Das 90 Jahre alte Holzhaus, das nur wenige Meter vom Glienicker See entfernt auf einem langgestreckten Grundstück steht, wurde als einer der ersten Sommer-Landsitze für den Berliner Arzt Alfred Alexander errichtet, der hier mit seiner Familie viele glückliche Wochenenden verbrachte, bis das NS-Regime das Leben der Familie in Deutschland unmöglich machte und das Haus samt Inventar an den Nazi-treuen Musiker Will Meisel fiel. 1937 wanderte Alfred Alexander mit seiner Frau und seinen vier Kindern nach England aus. Die Erinnerung an die Zeit am Glienicker See blieb jedoch wach in der Familie. Als Tochter Elsie nach mehr als 50 Jahren mit Kindern und Enkeln das erste Mal wieder in Groß Glienicke war, stand fest, dass das damals noch bewohnte Haus erhalten werden musste.
Bis 2003 war das Holzhaus von unterschiedlichen Familien bewohnt und umgebaut worden. Der Blick auf den See, in dem Alexanders Kinder einst badeten und Wasserski liefen, blieb den meisten Bewohnern über Jahre versperrt, denn direkt oberhalb des Ufers verlief die sogenannte Hinterlandmauer aus Betonplatten.
Die wechselvolle Geschichte des Hauses und der fünf Familien, die es bewohnt haben, hat Alexander-Urenkel Thomas Harding in seinem 2016 auf Deutsch erschienen Buch "Sommerhaus am See" festgehalten. Die Recherchen sollen nun auch in die Dokumentation einfließen, die der Groß Glienicker Verein in dem Haus realisieren will, wenn es saniert ist.

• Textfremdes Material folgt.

Definition demo_backend (users : list User) : BackendHandler unit := {|
  bind _ := io_fail (AuthenticationError "");
  list_users f _ := io_ret (map (fun u => MkUserAndGroups u (Some []))
    (List.filter (fun u => match f with
                           | Some f => bool_decide (eval_user (demo_atom u) f = Some true)
                           | None => true
                           end) users));
  list_groups _ := io_ret [];
  get_user_details id := io_lift (ok_or (find (fun u => user_id_eqb (u_user_id u) id) users)
    (EntityNotFound ""));
  get_user_groups _ := io_ret [];
  get_group_details _ := io_fail (EntityNotFound "");
  get_schema := io_ret PublicSchema_get;
  get_allowed_ous := io_ret ["people"; "groups"];
  create_user _ := io_fail (InternalError "");
  update_user _ := io_ret tt;
  delete_user _ := io_fail (InternalError "");
  add_user_to_group _ _ := io_fail (InternalError "");
  remove_user_from_group _ _ := io_fail (InternalError "");
  create_group _ := io_fail (InternalError "");
  update_group _ := io_fail (InternalError "");
  delete_group _ := io_fail (InternalError "");
  register_password _ _ := io_ret tt;
  ensure_kerberos_principal_consistency _ _ := io_ret tt;
  sync_kerberos_principal _ _ := io_ret tt;
  delete_kerberos_principal _ := io_ret tt
|}.

#[export] Instance demo_backend_laws users :
  ListerLaws (demo_backend users) id (fun _ u => u ∈ map u_user_id users) (fun _ _ _ _ => False).
Proof.
  split; simpl; intros; match goal with H : io_ret _ _ = _ |- _ => io_inv H end; [done..| |constructor].
  apply Forall_fmap, Forall_forall.
  intros u Hu. apply list_elem_of_In, filter_In in Hu as [Hin Hu]. simpl. split.
  - by apply list_elem_of_fmap_2, list_elem_of_In.
  - exists (demo_atom u). split; [done|]. by apply bool_decide_eq_true in Hu.
Qed.

Definition demo_alice : User :=
  MkUser (MkUserId "alice") (MkEmail "alice@x.org") None 0 "u-2" [] 0 0 None.

(** A one-level search below a child of the base that is no OU (say
    [cn=printers,dc=com]) is answered with the top-level OU entries, which do not
    lie below it: any single extra component is taken for a container. *)
Theorem non_ou_child_is_container `{Extern, LdapExtern} {S} lu lg info p base attrs ous ou (s s' : S) ops :
  parse_distinguished_name base = Ok (p :: base_dn info) ->
  no_ou (p :: base_dn info) = true ->
  ou ∈ ous -> contains_char "\" (to_ascii_lowercase ou) = false ->
  do_search lu lg info (MkSearchRequest base ScopeOneLevel (LPresent "objectClass") attrs) ous s
    = (Ok ops, s') ->
  OpSearchResultEntry (make_ou_entry ou (base_dn_str info) (includes_operational attrs)) ∈ ops.
Proof.
  intros Hp Hno Hou Hbs Hs. unfold do_search in Hs. cbn [sr_base sr_scope sr_filter] in Hs.
  rewrite Hp in Hs.
  assert (get_search_scope (base_dn info) (p :: base_dn info) ScopeOneLevel ous = SContainer) as Hsc.
  { unfold get_search_scope. pose proof (is_subtree_app [p] (base_dn info)) as Hsub.
    simpl in Hsub. rewrite Hsub. cbn [negb].
    rewrite bool_decide_eq_false_2 by (intros E%(f_equal length); simpl in E; lia).
    by rewrite (proj2 (Nat.eqb_eq _ _)) by (simpl; lia). }
  rewrite Hsc in Hs. unfold search_container in Hs. cbn [sr_base sr_scope sr_filter sr_attrs] in Hs.
  assert (get_internal_ou_from_dn_parts (p :: base_dn info) = "") as Hint.
  { unfold get_internal_ou_from_dn_parts. by rewrite filter_ou_none. }
  rewrite Hint in Hs. change (scope_eqb ScopeOneLevel ScopeBase) with false in Hs.
  change (scope_eqb ScopeOneLevel ScopeOneLevel) with true in Hs. cbv zeta iota in Hs. io_inv Hs.
  apply elem_of_app. left. apply elem_of_app. left. apply list_elem_of_fmap.
  exists ou. split; [done|]. apply list_elem_of_In, filter_In. split; [|done].
  apply filter_In. split; [by apply list_elem_of_In|]. simpl. by rewrite Hbs.
Qed.
(* ===== verification/Database.v ===== *)
(** * The database under the SQL backend

    The tables the migrations of [crates/sql-backend-handler/src/sql_migrations.rs]
    create and the entities of [crates/domain-model/src/model] describe, the
    constraints those migrations declare (primary keys, unique indices, foreign
    keys that cascade), the statements the handlers issue, and [transaction].

    The engine and the driver are not part of the repository: when a statement
    fails for reasons of its own ([fault]), what the error of a violated constraint
    says, the identifier an inserted group gets, LIKE, and comparisons between a
    column and a text are operations of the class [SqlExtern]. *)

From S2P Require Import Prelude Strings Types Schema SchemaManager.

(** ** Rows and tables *)

(** [users::Model], without its key *)
Record UserRow := MkUserRow {
  ur_email : Email;
  ur_lowercase_email : string;
  ur_display_name : option string;
  ur_creation_date : NaiveDateTime;
  ur_password_hash : option string;
  ur_totp_secret : option string;
  ur_mfa_type : option string;
  ur_uuid : Uuid;
  ur_modified_date : NaiveDateTime;
  ur_password_modified_date : NaiveDateTime;
  ur_krb_principal_name : option string
}.

(** [groups::Model], without its key *)
Record GroupRow := MkGroupRow {
  gr_display_name : GroupName;
  gr_lowercase_display_name : string;
  gr_creation_date : NaiveDateTime;
  gr_uuid : Uuid;
  gr_modified_date : NaiveDateTime
}.

(** [user_attribute_schema::Model] and [group_attribute_schema::Model], without
    their keys; [sch_aliases] is a JSON text. *)
Record SchemaRow := MkSchemaRow {
  sch_attribute_type : AttributeType;
  sch_is_list : bool;
  sch_is_visible : bool;
  sch_is_editable : bool;
  sch_is_hardcoded : bool;
  sch_is_readonly : bool;
  sch_aliases : string
}.

(** [jwt_refresh_storage::Model], [jwt_storage::Model] and
    [password_reset_tokens::Model], without their keys *)
Record RefreshRow := MkRefreshRow { rr_user_id : UserId; rr_expiry_date : NaiveDateTime }.

Record JwtRow := MkJwtRow {
  jr_user_id : UserId;
  jr_expiry_date : NaiveDateTime;
  jr_blacklisted : bool
}.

Gute Bausubstanz trotz langen Leerstands
Viele freiwillige Arbeitsstunden sind bereits bei diversen Clean-Up Days zusammengekommen, um Grundstück und Haus von Ballast und Wildwuchs zu befreien. Die Holzstruktur des Hauses wurde entkernt und Anbauten entfernt. Trotz des langen Leerstands sei die Bausubstanz bis auf Ameisenfraß, durch den ein Fußboden komplett zerstört wurde, in vergleichsweise gutem Zustand, erklärte Vereinsgründer Moritz Gröning, der selbst das Haus Abraham an der Groß Glienicker Seepromenade restauriert hat. Ihn hatte Thomas Harding vor einigen Jahren für einen Austausch über die Groß Glienicker Geschichte besucht - und mit ihm gemeinsam beschlossen den Verein zu gründen und den Denkmalschutz für das Haus seiner Urgroßeltern voranzutreiben.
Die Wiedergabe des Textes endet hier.